Bitcoin Forum

Bitcoin => Bitcoin Discussion => Topic started by: Starving_Marvin on October 24, 2014, 05:47:05 PM



Title: Leaked document - Bitcoin over Tor Isn't a Good Idea
Post by: Starving_Marvin on October 24, 2014, 05:47:05 PM
Intresting document on Cryptome bout how Bitcoin over Tor Isn't a Good Idea: http://cryptome.org/2014/10/bitcoin-tor-nope.pdf (http://cryptome.org/2014/10/bitcoin-tor-nope.pdf)
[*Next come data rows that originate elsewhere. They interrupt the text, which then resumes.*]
(* ===== verification/Numeric.v ===== *)
(** Integer and floating-point helpers of util/: saturating casts, divisions
    that round up or to nearest, field bitmasks, and the double-precision
    conversions between RTP ticks and clock durations. *)

From Stdlib Require Import SpecFloat.
From S2P Require Import Prelude.

(** * saturate_cast (util/saturate_cast.h) *)

(** Cases 1 to 3, by the limits of the target type. *)
Definition saturate_same_sign (lo hi from : Z) : Z :=
  if from <=? lo then lo else if hi <=? from then hi else from.
Definition saturate_signed_to_unsigned (hi from : Z) : Z :=
  if from <=? 0 then 0 else if hi <=? from then hi else from.
Definition saturate_unsigned_to_signed (hi from : Z) : Z :=
  if hi <=? from then hi else from.

Definition saturate_int32 : Z -> Z := saturate_same_sign INT_MIN INT_MAX.
Definition saturate_uint8 : Z -> Z := saturate_signed_to_unsigned 255.

Lemma saturate_same_sign_clamp lo hi x :
  lo <= hi -> saturate_same_sign lo hi x = Z.max lo (Z.min hi x).
Proof.
  intros. unfold saturate_same_sign.
  destruct (Z.leb_spec x lo), (Z.leb_spec hi x); lia.
Qed.

Lemma saturate_int32_range x : is_s 32 (saturate_int32 x).
Proof.
  unfold saturate_int32. rewrite saturate_same_sign_clamp by done.
  unfold is_s, INT_MIN, INT_MAX. lia.
Qed.

Lemma saturate_uint8_clamp x : saturate_uint8 x = Z.max 0 (Z.min 255 x).
Proof.
  unfold saturate_uint8, saturate_signed_to_unsigned.
  destruct (Z.leb_spec x 0), (Z.leb_spec 255 x); lia.
Qed.

(** * Double-precision arithmetic

    IEEE 754 binary64 with rounding to nearest even, as [SpecFloat] defines
    it. *)

Definition double := spec_float.
Definition double_of_Z (z : Z) : double := binary_normalize 53 1024 z 0 false.
Definition ddiv : double -> double -> double := SFdiv 53 1024.
Definition dmul : double -> double -> double := SFmul 53 1024.
Definition dadd : double -> double -> double := SFadd 53 1024.
Definition dsub : double -> double -> double := SFsub 53 1024.
Definition dgeb (a b : double) : bool := SFleb b a.
Definition dleb (a b : double) : bool := SFleb a b.

(** Conversion of a finite double to the integer it truncates to, and
    [lround]: to nearest, halves away from zero. *)
Definition double_trunc (d : double) : Z :=
  match d with
  | S754_finite s m e =>
      let a := if 0 <=? e then Zpos m * 2 ^ e else Zpos m / 2 ^ (- e) in
      if s then - a else a
  | _ => 0
  end.
Definition lround (d : double) : Z :=
  match d with
  | S754_finite s m e =>
      let a := if 0 <=? e then Zpos m * 2 ^ e
               else (Zpos m + 2 ^ (- e - 1)) / 2 ^ (- e) in
      if s then - a else a
  | _ => 0
  end.

(** Case 4 for a signed target of [digits] value bits, and its rounding
    variant. *)
Definition saturate_double (digits : Z) (from : double) : Z :=
  let kMaxIntPlusOne := dmul (double_of_Z (2 ^ (digits - 1))) (double_of_Z 2) in
  let kMaxInt := dsub kMaxIntPlusOne (double_of_Z 1) in
  if dgeb from kMaxInt then 2 ^ digits - 1
  else if dleb from (SFopp kMaxIntPlusOne) then - 2 ^ digits
  else double_trunc from.
Definition rounded_saturate_int64 (from : double) : Z :=
  let saturated := saturate_double 63 from in
  if (saturated =? INT64_MIN) || (saturated =? INT64_MAX) then saturated
  else lround from.

Example rounded_saturate_examples :
  rounded_saturate_int64 (ddiv (double_of_Z (-5)) (double_of_Z 2)) = -3
  /\ rounded_saturate_int64 (double_of_Z (2 ^ 70)) = INT64_MAX
  /\ rounded_saturate_int64 (double_of_Z (- 2 ^ 63)) = INT64_MIN.
Proof. vm_compute. auto. Qed.

(** * Rounding divisions (util/integer_division.h)

    [Z.quot] is the truncating division of C++. *)

Definition DivideRoundingUp (num denom : Z) : Z :=
  let '(num, denom) := if denom <? 0 then (- num, - denom) else (num, denom) in
  if num <? 0 then Z.quot num denom else Z.quot (num + denom - 1) denom.

(** The [unsigned int] instance, used for [int] arguments: the sum wraps. *)
Definition DividePositivesRoundingUp (num denom : Z) : Z :=
  u32 (u32 (u32 num + u32 denom) - 1) / u32 denom.

Definition DivideRoundingNearest (num denom : Z) : Z :=
  let '(num, denom) := if denom <? 0 then (- num, - denom) else (num, denom) in
  if num <? 0 then Z.quot (num - Z.quot (denom - 1) 2) denom
  else Z.quot (num + Z.quot denom 2) denom.

Lemma ceil_div_spec n d q :
  0 <= n -> 0 < d -> q = (n + d - 1) / d -> n <= q * d < n + d.
Proof. intros Hn Hd ->. Z.div_mod_to_equations. nia. Qed.

Lemma DividePositivesRoundingUp_eq num denom :
  0 <= num -> 0 < denom -> num + denom < 2 ^ 32 ->
  DividePositivesRoundingUp num denom = (num + denom - 1) / denom.
Proof.
  intros. unfold DividePositivesRoundingUp.
  rewrite (wrap_small 32 num), (wrap_small 32 denom) by (unfold is_u; lia).
  rewrite (wrap_small 32 (num + denom)) by (unfold is_u; lia).
  by rewrite wrap_small by (unfold is_u; lia).
Qed.

Lemma ceil_quot_pos n d :
  0 < d ->
  let q := if n <? 0 then Z.quot n d else Z.quot (n + d - 1) d in
  (q - 1) * d < n <= q * d.
Proof.
  intros Hd. cbv zeta. destruct (Z.ltb_spec n 0).
  - assert (exists m, n = - m /\ 0 < m) as (m & -> & Hm) by (exists (- n); lia).
    rewrite Z.quot_opp_l, Z.quot_div_nonneg by lia.
    pose proof (Z.div_mod m d ltac:(lia)). pose proof (Z.mod_pos_bound m d Hd). nia.
  - rewrite Z.quot_div_nonneg by lia.
    pose proof (Z.div_mod (n + d - 1) d ltac:(lia)).
    pose proof (Z.mod_pos_bound (n + d - 1) d Hd). nia.
Qed.

(** The result is the least integer not below the quotient, for any signs. *)
Lemma DivideRoundingUp_ceil num denom :
  denom <> 0 ->
  let q := DivideRoundingUp num denom in
  if 0 <? denom then (q - 1) * denom < num <= q * denom
  else q * denom <= num < (q - 1) * denom.
Proof.
  intros Hd. unfold DivideRoundingUp.
  destruct (Z.ltb_spec denom 0) as [Hn | Hn].
  - rewrite (proj2 (Z.ltb_ge 0 denom)) by lia. cbv beta iota zeta.
    pose proof (ceil_quot_pos (- num) (- denom) ltac:(lia)) as H. cbv zeta in H. nia.
  - rewrite (proj2 (Z.ltb_lt 0 denom)) by lia. cbv beta iota zeta.
    pose proof (ceil_quot_pos num denom ltac:(lia)) as H. cbv zeta in H. lia.
Qed.

(** * FieldBitmask (cast/streaming/impl/packet_util.h) *)

Definition FieldBitmask (field_size_in_bits : Z) : Z :=
  Z.shiftl 1 field_size_in_bits - 1.

Lemma FieldBitmask_ones k : 0 <= k -> FieldBitmask k = Z.ones k.
Proof.
  intros. unfold FieldBitmask. rewrite Z.ones_equiv, Z.shiftl_mul_pow2 by done. lia.
Qed.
Bitcoin is a decentralized P2P digital currency
in which coins are generated by a distributed set of miners
and transaction are broadcasted via a peer-to-peer network.
While Bitcoin provides some level of anonymity (or rather
pseudonymity) by encouraging the users to have any number
of random-looking Bitcoin addresses, recent research shows that
this level of anonymity is rather low. This encourages users to
connect to the Bitcoin network through anonymizers like Tor and
motivates development of default Tor functionality for popular
mobile SPV clients. In this paper we show that combining Tor and
Bitcoin creates an attack vector for the deterministic and stealthy
man-in-the-middle attacks. A low-resource attacker can gain full
control of information flows between all users who chose to use
Bitcoin over Tor. In particular the attacker can link together
userís transactions regardless of pseudonyms used, control which
Bitcoin blocks and transactions are relayed to the user and can
delay or discard userís transactions and blocks. In collusion with
a powerful miner double-spending attacks become possible and a
totally virtual Bitcoin reality can be created for such set of users.